Aim of the exercise:
State, as a single number, how many lines in the data below contain "reply".

----- Extracted information -----

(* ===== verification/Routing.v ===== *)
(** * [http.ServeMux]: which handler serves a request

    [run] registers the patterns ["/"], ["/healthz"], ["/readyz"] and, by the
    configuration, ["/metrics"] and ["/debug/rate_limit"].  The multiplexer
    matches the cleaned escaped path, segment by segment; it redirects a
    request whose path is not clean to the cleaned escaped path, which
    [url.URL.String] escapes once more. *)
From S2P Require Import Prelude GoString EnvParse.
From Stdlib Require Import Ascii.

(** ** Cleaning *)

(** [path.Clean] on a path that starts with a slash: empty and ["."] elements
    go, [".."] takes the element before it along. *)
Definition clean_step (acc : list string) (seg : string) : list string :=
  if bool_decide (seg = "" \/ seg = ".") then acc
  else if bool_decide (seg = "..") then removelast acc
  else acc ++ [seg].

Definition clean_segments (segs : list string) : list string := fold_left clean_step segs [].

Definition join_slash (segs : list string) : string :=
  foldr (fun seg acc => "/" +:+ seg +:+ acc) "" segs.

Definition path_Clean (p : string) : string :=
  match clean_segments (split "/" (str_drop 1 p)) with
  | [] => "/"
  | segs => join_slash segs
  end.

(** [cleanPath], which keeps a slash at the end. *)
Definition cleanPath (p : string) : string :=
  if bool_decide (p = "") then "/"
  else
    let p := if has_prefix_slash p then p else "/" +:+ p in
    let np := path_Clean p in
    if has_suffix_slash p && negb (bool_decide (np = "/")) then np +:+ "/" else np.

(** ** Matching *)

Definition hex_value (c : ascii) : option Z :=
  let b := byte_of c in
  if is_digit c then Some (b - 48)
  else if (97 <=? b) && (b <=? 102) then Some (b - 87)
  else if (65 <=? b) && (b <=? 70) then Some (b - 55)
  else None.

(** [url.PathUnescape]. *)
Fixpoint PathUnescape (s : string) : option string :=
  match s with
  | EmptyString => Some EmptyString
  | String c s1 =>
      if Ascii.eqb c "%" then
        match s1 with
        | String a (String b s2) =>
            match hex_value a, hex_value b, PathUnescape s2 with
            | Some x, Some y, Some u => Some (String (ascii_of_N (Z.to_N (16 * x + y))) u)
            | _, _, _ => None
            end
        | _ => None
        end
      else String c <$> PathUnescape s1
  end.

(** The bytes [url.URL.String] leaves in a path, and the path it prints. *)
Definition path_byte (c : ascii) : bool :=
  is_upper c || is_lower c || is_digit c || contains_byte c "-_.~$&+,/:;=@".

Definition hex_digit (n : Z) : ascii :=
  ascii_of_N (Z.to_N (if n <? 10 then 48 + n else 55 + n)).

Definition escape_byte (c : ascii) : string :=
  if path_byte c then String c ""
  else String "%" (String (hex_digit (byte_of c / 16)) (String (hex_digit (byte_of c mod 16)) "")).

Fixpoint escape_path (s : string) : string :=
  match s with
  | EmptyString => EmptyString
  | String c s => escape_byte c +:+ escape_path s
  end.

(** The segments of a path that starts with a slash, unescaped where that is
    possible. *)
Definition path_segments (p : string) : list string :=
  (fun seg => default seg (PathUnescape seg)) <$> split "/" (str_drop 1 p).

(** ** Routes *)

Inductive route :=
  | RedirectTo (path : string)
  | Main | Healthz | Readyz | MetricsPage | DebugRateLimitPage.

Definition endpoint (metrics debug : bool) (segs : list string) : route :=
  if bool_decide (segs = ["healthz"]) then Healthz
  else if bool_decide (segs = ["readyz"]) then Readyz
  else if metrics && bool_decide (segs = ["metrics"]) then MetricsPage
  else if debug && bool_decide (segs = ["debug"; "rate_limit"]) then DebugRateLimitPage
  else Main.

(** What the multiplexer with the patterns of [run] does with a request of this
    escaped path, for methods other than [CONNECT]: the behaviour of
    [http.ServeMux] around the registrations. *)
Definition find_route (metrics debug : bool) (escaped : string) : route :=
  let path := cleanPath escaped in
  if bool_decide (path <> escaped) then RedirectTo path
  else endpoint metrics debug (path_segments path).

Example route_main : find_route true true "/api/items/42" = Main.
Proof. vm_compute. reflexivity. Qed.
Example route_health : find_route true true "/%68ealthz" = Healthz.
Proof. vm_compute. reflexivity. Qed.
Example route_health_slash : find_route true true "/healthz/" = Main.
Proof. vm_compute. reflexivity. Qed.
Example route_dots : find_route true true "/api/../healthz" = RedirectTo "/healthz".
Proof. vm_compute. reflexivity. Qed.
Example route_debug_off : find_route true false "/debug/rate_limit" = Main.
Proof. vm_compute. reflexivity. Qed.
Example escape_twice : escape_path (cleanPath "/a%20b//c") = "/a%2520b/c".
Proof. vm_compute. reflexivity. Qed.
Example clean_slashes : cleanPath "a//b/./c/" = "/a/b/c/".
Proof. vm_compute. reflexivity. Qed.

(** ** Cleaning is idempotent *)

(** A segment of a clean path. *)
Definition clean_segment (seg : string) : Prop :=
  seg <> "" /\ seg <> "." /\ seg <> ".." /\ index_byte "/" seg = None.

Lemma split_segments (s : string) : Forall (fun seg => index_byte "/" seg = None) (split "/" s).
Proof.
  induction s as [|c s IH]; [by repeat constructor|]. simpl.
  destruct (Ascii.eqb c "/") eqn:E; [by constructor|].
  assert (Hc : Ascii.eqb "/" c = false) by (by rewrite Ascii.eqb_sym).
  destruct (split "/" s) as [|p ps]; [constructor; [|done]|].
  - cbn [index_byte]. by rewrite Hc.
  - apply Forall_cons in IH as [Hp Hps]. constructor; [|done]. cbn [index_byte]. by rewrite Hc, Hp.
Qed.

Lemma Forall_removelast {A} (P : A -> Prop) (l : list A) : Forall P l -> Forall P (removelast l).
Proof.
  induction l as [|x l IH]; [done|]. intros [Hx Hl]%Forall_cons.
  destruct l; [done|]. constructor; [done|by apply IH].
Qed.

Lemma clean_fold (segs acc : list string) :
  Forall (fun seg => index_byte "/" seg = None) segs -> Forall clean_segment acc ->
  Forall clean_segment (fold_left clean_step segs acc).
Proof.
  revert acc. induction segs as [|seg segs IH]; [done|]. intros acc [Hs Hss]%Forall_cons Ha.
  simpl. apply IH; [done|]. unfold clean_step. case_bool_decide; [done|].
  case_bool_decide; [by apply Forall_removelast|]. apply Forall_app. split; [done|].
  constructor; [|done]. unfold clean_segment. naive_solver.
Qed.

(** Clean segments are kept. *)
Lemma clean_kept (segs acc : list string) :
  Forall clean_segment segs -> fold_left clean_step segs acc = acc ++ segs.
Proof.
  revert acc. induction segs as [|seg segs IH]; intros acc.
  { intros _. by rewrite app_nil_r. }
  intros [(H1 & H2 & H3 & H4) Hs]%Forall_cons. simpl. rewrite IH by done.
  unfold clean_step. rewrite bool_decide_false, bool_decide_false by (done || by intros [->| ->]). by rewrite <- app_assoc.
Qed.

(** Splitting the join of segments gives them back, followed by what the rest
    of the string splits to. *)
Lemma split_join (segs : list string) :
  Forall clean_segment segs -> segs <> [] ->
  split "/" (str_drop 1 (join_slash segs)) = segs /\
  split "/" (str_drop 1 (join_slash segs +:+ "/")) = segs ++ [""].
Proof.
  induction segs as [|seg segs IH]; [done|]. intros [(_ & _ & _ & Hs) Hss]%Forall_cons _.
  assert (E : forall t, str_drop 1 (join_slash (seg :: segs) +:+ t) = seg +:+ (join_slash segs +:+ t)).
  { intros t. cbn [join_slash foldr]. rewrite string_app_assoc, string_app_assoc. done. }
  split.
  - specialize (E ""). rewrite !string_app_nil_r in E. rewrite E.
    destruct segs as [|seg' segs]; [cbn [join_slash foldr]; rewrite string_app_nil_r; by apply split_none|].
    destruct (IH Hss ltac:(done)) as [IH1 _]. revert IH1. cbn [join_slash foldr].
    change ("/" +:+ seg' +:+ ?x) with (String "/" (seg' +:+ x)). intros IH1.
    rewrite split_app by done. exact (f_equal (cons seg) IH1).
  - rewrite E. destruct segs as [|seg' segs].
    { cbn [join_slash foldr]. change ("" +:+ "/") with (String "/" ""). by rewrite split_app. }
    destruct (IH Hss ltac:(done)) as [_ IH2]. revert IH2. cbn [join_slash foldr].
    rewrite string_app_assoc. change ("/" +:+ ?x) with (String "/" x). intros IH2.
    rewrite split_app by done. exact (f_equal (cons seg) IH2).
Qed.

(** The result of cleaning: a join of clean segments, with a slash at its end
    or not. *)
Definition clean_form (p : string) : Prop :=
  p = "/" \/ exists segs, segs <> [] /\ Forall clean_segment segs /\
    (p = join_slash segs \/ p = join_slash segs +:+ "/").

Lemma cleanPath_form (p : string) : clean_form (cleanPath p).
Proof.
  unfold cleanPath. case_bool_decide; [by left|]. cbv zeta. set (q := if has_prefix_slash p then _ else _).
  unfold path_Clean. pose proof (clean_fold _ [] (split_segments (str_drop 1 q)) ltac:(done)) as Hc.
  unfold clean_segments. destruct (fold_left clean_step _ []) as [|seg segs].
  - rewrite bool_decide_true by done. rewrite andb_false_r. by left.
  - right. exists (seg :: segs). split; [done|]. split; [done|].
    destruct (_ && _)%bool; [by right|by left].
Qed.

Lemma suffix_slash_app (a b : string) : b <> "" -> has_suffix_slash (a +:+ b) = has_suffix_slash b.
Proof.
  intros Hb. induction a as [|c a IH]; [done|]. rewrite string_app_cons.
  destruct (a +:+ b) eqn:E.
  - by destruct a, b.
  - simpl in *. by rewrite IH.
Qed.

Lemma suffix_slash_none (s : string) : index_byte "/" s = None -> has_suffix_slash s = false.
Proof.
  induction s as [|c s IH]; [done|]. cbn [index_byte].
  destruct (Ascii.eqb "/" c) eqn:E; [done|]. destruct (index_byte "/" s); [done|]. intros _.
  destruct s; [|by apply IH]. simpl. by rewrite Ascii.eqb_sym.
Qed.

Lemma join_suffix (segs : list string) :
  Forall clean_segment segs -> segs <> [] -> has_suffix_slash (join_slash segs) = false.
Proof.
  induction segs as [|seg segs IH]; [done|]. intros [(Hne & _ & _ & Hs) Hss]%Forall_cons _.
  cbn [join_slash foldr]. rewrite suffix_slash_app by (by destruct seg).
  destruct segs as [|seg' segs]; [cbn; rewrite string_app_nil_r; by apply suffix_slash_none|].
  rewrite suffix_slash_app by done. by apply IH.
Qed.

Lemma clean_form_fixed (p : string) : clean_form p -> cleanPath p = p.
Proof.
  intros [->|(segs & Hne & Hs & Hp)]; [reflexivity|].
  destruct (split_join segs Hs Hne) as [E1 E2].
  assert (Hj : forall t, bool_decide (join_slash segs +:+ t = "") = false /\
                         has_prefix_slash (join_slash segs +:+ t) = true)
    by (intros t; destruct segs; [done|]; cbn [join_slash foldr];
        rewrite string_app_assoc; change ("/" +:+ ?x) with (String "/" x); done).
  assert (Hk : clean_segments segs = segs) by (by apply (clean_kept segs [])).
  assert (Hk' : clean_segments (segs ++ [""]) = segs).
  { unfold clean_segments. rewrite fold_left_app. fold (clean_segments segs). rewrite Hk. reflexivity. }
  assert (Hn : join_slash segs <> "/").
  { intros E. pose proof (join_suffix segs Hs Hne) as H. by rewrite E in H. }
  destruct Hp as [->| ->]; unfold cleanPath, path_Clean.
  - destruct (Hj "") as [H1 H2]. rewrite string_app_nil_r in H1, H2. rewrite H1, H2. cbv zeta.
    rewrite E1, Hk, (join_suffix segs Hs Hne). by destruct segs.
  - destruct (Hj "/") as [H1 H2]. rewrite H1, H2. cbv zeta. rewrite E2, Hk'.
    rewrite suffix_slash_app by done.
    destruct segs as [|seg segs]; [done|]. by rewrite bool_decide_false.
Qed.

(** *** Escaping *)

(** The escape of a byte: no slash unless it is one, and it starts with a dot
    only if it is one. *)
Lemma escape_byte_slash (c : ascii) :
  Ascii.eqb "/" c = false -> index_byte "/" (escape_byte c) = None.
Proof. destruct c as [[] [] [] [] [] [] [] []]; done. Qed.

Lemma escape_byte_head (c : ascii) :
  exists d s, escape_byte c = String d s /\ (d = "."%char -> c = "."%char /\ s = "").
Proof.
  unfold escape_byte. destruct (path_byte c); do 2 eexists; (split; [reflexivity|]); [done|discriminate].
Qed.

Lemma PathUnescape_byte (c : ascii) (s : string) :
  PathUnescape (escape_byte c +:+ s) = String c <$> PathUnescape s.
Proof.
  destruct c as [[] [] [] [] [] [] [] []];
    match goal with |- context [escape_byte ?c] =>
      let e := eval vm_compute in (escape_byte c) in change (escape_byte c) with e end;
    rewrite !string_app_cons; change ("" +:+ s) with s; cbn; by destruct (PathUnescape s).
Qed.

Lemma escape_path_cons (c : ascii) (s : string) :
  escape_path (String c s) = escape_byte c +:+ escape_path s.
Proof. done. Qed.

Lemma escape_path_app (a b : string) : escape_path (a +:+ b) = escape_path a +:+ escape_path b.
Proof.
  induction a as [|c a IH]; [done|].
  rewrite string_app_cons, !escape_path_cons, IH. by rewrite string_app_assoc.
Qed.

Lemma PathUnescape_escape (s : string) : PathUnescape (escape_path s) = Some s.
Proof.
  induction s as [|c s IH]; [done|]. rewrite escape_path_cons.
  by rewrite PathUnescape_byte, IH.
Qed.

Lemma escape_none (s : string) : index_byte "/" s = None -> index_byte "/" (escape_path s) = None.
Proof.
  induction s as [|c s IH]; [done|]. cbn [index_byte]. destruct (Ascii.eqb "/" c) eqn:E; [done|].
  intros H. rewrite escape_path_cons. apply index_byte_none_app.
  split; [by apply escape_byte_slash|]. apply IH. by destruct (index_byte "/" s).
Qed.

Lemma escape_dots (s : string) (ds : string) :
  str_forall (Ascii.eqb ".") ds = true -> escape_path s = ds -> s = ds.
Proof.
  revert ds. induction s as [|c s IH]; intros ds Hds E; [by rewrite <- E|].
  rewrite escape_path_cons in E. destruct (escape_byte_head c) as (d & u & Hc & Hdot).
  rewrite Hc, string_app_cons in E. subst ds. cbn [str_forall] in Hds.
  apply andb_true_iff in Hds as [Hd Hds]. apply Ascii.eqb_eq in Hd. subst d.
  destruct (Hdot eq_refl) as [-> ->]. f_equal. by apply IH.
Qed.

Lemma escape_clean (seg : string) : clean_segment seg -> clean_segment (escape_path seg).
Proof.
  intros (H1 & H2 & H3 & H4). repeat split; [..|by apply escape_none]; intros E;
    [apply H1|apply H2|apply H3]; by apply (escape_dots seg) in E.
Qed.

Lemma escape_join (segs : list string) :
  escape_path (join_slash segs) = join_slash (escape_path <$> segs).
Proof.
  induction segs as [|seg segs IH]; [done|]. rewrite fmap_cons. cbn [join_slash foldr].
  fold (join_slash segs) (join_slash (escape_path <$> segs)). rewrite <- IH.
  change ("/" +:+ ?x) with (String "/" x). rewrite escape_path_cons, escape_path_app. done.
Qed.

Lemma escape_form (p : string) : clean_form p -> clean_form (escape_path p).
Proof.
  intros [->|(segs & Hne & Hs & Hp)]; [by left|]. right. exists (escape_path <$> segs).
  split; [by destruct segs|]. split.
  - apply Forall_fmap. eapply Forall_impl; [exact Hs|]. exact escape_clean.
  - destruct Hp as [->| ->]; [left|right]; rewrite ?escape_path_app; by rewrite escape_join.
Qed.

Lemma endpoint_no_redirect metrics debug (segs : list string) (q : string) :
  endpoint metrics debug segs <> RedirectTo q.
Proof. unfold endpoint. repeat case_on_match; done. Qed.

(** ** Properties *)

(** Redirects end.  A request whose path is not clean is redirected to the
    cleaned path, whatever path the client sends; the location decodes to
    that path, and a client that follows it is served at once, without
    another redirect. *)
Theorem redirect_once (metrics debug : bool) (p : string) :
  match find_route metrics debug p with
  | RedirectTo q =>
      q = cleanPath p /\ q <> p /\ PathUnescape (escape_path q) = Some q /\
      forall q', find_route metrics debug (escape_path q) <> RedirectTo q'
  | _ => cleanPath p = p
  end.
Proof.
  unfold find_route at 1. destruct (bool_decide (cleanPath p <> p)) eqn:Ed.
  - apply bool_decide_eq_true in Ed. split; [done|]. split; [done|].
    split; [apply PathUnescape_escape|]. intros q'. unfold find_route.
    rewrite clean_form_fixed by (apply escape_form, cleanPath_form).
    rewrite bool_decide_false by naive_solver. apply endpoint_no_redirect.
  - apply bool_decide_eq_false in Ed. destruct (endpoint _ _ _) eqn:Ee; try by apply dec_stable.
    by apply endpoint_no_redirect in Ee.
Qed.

-----
----- Extracted information -----

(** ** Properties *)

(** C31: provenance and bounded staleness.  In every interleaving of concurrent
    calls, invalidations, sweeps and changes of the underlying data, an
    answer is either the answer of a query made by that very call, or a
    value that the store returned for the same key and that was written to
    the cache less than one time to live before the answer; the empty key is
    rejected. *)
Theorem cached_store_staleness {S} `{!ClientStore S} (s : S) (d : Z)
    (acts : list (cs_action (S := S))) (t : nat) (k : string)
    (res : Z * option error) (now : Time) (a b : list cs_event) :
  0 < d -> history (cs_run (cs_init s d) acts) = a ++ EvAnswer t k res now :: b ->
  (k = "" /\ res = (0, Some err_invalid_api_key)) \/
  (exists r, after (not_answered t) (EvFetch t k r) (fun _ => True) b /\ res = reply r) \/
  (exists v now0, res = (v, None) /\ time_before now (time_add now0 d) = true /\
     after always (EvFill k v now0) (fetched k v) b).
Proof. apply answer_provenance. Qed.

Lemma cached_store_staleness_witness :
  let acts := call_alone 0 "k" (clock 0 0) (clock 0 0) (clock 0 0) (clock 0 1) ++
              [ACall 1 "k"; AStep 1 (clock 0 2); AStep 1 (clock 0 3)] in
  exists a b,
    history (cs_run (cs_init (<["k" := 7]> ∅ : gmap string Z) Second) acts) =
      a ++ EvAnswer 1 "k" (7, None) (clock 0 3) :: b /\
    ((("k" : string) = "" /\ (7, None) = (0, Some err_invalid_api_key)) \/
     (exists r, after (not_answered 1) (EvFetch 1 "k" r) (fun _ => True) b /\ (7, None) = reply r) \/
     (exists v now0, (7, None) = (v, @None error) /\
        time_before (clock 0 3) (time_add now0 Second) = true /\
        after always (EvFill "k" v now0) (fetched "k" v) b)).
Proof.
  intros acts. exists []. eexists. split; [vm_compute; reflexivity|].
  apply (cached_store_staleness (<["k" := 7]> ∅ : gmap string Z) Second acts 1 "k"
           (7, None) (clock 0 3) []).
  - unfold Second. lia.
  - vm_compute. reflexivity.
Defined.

-----

Task response:
2